After flooding what he once called the “blank page” with policies, Ed Miliband is setting a series of parliamentary tests for Labour’s opponents. Tomorrow, the party will use an opposition day debate to stage a vote on its proposed energy price freeze. Miliband will say in his speech today on living standards: “It is workable, it will happen if Labour wins the next election. And tomorrow Conservative and Liberal Democrat MPs could vote for it. If they line up against it, the British people will know the truth: this government is on the side of the big energy companies not hard-pressed families.” It’s one thing for the coalition parties not to support an energy price freeze, but it’s another for them to actively vote against it.
Then on Tuesday, Labour will hold a similar vote on its pledge to scrap the bedroom tax. For Lib Dem MPs, this represents a particular challenge. As evidence has grown of the harm inflicted by the policy, Clegg’s party has become increasingly uncomfortable with the government’s stance. At its recent conference, the party voted in favour of a motion calling for “an immediate evaluation of the impact of the policy” and for “a redrafting of clear housing needs guidelines in association with those representing vulnerable groups including the disabled, elderly and children.”
Until new guidelines are in place, it argued that there should be no withdrawal of housing benefit from those on the waiting list for social housing and that there should be an exemption for those who “temporarily have a smaller housing need due to a change in their circumstances, but whose need will predictably return to a higher level (e.g. whose children will pass the age limits for separate rooms within that period)”.
But some senior figures went further, with Shirley Williams describing it as “a big mistake” and Charles Kennedy commenting: “I didn’t support it in the Commons and I’m not going to support it here. Mine is the largest geographic constituency in the whole of the UK – but it’s not untypical from any rural area, or for that matter urban area. In a rural area, you don’t have the flexibility, you don’t have the spare capacity in housing to move people vast distances.” Another MP, Andrew George, has said: “It is one of the absurdities of the system that it is supposed to save money but it is likely to land the taxpayer with a bigger bill. It will inevitably force rural tenants out of villages where they have lived for years, taking them away from their extended families, schools and support networks. It will take key workers away from areas where they perform vital roles.”

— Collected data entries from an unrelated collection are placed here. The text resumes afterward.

(** * Exposure metering engine of the film camera light meter

    A shallow embedding of the metering code of [App.js] (the variant with
    AE-lock, film presets and per-channel histograms, and the earlier
    variant that draws the zone overlay), with the properties the
    specification states about it.

    Numbers.  The program computes on JavaScript numbers.  They are
    modelled as real numbers extended with the three special values the
    program can produce: [+Infinity], [-Infinity] and [NaN].  Finite
    arithmetic is exact in the model: rounding, overflow and the sign of
    zero of IEEE doubles are not represented.  The special values enter
    through [Math.log2] (of zero and of negative numbers) and through the
    literals [Infinity] and [-Infinity] of the source. *)

From Stdlib Require Import Reals Lra Lia ZArith List Bool.
From Stdlib Require Import Strings.String Strings.Byte.
From Stdlib Require Import Sorted.
Import ListNotations.

Local Open Scope R_scope.

(** ** JavaScript numbers *)

Module Js.

Inductive num : Type :=
| Fin (r : R)
| PosInf
| NegInf
| NaN.

(** [a + b] *)
Definition add (a b : num) : num :=
  match a, b with
  | NaN, _ | _, NaN => NaN
  | Fin x, Fin y => Fin (x + y)
  | PosInf, NegInf | NegInf, PosInf => NaN
  | PosInf, _ | _, PosInf => PosInf
  | NegInf, _ | _, NegInf => NegInf
  end.

(** [- a] *)
Definition neg (a : num) : num :=
  match a with
  | Fin x => Fin (- x)
  | PosInf => NegInf
  | NegInf => PosInf
  | NaN => NaN
  end.

(** [a - b] *)
Definition sub (a b : num) : num := add a (neg b).

(** Sign of a number that is not [NaN]: [Lt] negative, [Eq] zero,
    [Gt] positive. *)
Definition sign (x : R) : comparison :=
  match total_order_T x 0 with
  | inleft (left _) => Lt
  | inleft (right _) => Eq
  | inright _ => Gt
  end.

(** An infinity times a finite number [x]; [pos] tells the sign of the
    infinity. *)
Definition scale_inf (pos : bool) (x : R) : num :=
  match sign x with
  | Eq => NaN
  | Gt => if pos then PosInf else NegInf
  | Lt => if pos then NegInf else PosInf
  end.

(** [a * b] *)
Definition mul (a b : num) : num :=
  match a, b with
  | NaN, _ | _, NaN => NaN
  | Fin x, Fin y => Fin (x * y)
  | PosInf, Fin y => scale_inf true y
  | NegInf, Fin y => scale_inf false y
  | Fin x, PosInf => scale_inf true x
  | Fin x, NegInf => scale_inf false x
  | PosInf, PosInf | NegInf, NegInf => PosInf
  | PosInf, NegInf | NegInf, PosInf => NegInf
  end.

(** [Math.abs(a)] *)
Definition abs (a : num) : num :=
  match a with
  | Fin x => Fin (Rabs x)
  | PosInf | NegInf => PosInf
  | NaN => NaN
  end.

(** [a < b]; every comparison with [NaN] is false. *)
Definition lt (a b : num) : bool :=
  match a, b with
  | NaN, _ | _, NaN => false
  | Fin x, Fin y => if Rlt_dec x y then true else false
  | _, NegInf => false
  | NegInf, _ => true
  | PosInf, _ => false
  | Fin _, PosInf => true
  end.

(** [a <= b] *)
Definition le (a b : num) : bool :=
  match a, b with
  | NaN, _ | _, NaN => false
  | Fin x, Fin y => if Rle_dec x y then true else false
  | NegInf, _ => true
  | _, PosInf => true
  | _, NegInf => false
  | PosInf, _ => false
  end.

(** [a >= b] *)
Definition ge (a b : num) : bool := le b a.

(** [Math.log2(x)] of a finite [x]: the logarithm for [x > 0],
    [-Infinity] at zero, [NaN] below zero. *)
Definition log2 (x : R) : num :=
  match sign x with
  | Gt => Fin (ln x / ln 2)
  | Eq => NegInf
  | Lt => NaN
  end.

(** [Math.pow(2, x)] of a finite [x]. *)
Definition pow2 (x : R) : R := Rpower 2 x.

(** [Math.floor(x)] and [Math.round(x)] of a finite [x]; [Math.round]
    rounds halves up. *)
Definition floor (x : R) : Z := Zfloor x.
Definition round (x : R) : Z := Zfloor (x + / 2).

End Js.

Abbreviation num := Js.num.
Abbreviation Fin := Js.Fin.
Abbreviation PosInf := Js.PosInf.
Abbreviation NegInf := Js.NegInf.
Abbreviation NaN := Js.NaN.

(** ** Constants and tables of [App.js] *)

(** [standardShutterSpeeds], in seconds. *)
Definition standardShutterSpeeds : list R :=
  [1 / 1000; 1 / 500; 1 / 250; 1 / 125; 1 / 60; 1 / 30; 1 / 15; 1 / 8;
   1 / 4; 1 / 2; 1].

(** [standardApertures], as f-numbers. *)
Definition standardApertures : list R :=
  [1.4; 2; 2.8; 4; 5.6; 8; 11; 16; 22].

(** One entry of the EV table: [{ shutter, aperture, ev }]. *)
Module Candidate.
Record t : Type := make { shutter : R; aperture : R; ev : num }.
End Candidate.

(** [shutterApertureEV]: for every shutter speed, in order, one entry per
    aperture, in order, with [ev = Math.log2((a * a) / s)]. *)
Definition shutterApertureEV : list Candidate.t :=
  flat_map
    (fun s =>
       map (fun a => Candidate.make s a (Js.log2 ((a * a) / s)))
           standardApertures)
    standardShutterSpeeds.

(** The digital value of the 18% gray card. *)
Definition referenceGray : R := 128.

(** The result of a resolver, and the reading the application keeps in its
    [exposure] state.  A resolver's result has no [smoothedEV] property;
    the metering tick adds it. *)
Module Exposure.
Record t : Type := make {
  shutterSpeed : R;
  aperture : R;
  effectiveEV : num;
  smoothedEV : option num;
  evDifference : num
}.
End Exposure.

(** ** The EV calculator and the exposure resolvers

    [referenceEV] is 7 in the variant with AE-lock and 6 in the variant
    with the zone overlay; the functions are the same in both, so the
    constant is a parameter of this section. *)

Section Engine.

Variable referenceEV : R.

(** [calculateEffectiveEV(avgBrightness, iso, compensation,
    calibrationFactor)].  The divisions are by the nonzero constants
    [referenceGray] and 100, so their results are finite. *)
Definition calculateEffectiveEV
  (avgBrightness iso compensation calibrationFactor : R) : num :=
  if Rle_dec avgBrightness 0 then NegInf
  else
    let measuredEV :=
      Js.add
        (Js.add (Fin referenceEV)
                (Js.log2 ((avgBrightness * calibrationFactor) / referenceGray)))
        (Js.log2 (iso / 100)) in
    Js.add measuredEV (Fin compensation).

Clegg’s recent emphasis on the “independent research” the government had commissioned on the policy was an attempt to buy some breathing space. He told the Commons: “Of course, I accept that there will be cases where for some households this change from one system to another creates real dilemmas which need to be addressed through the money we are making available to local authorities.
“To be honest, I have seen lots of widely different figures being cited about the impact of this policy – that is why we are commissioning independent research to exactly understand the impact of this.”
While Clegg’s words left the impression that he had announced a new review, the study was in fact announced in March by Iain Duncan Smith, who said then: “Going forward I will continue to closely monitor and adjust the implementation of the policy, including an independent evaluation by Ipsos MORI, the Cambridge centre for housing and planning research and the Institute For Fiscal Studies to ensure that the needs of these groups are effectively addressed in the longer term.”
As luck would have it, the DWP will this week publish research on “public perceptions of the removal of the spare room subsidy”. Should that study confirm public hostility to the measure, a significant number of Lib Dem backbenchers will feel encouraged to join Labour in the division lobby on Tuesday.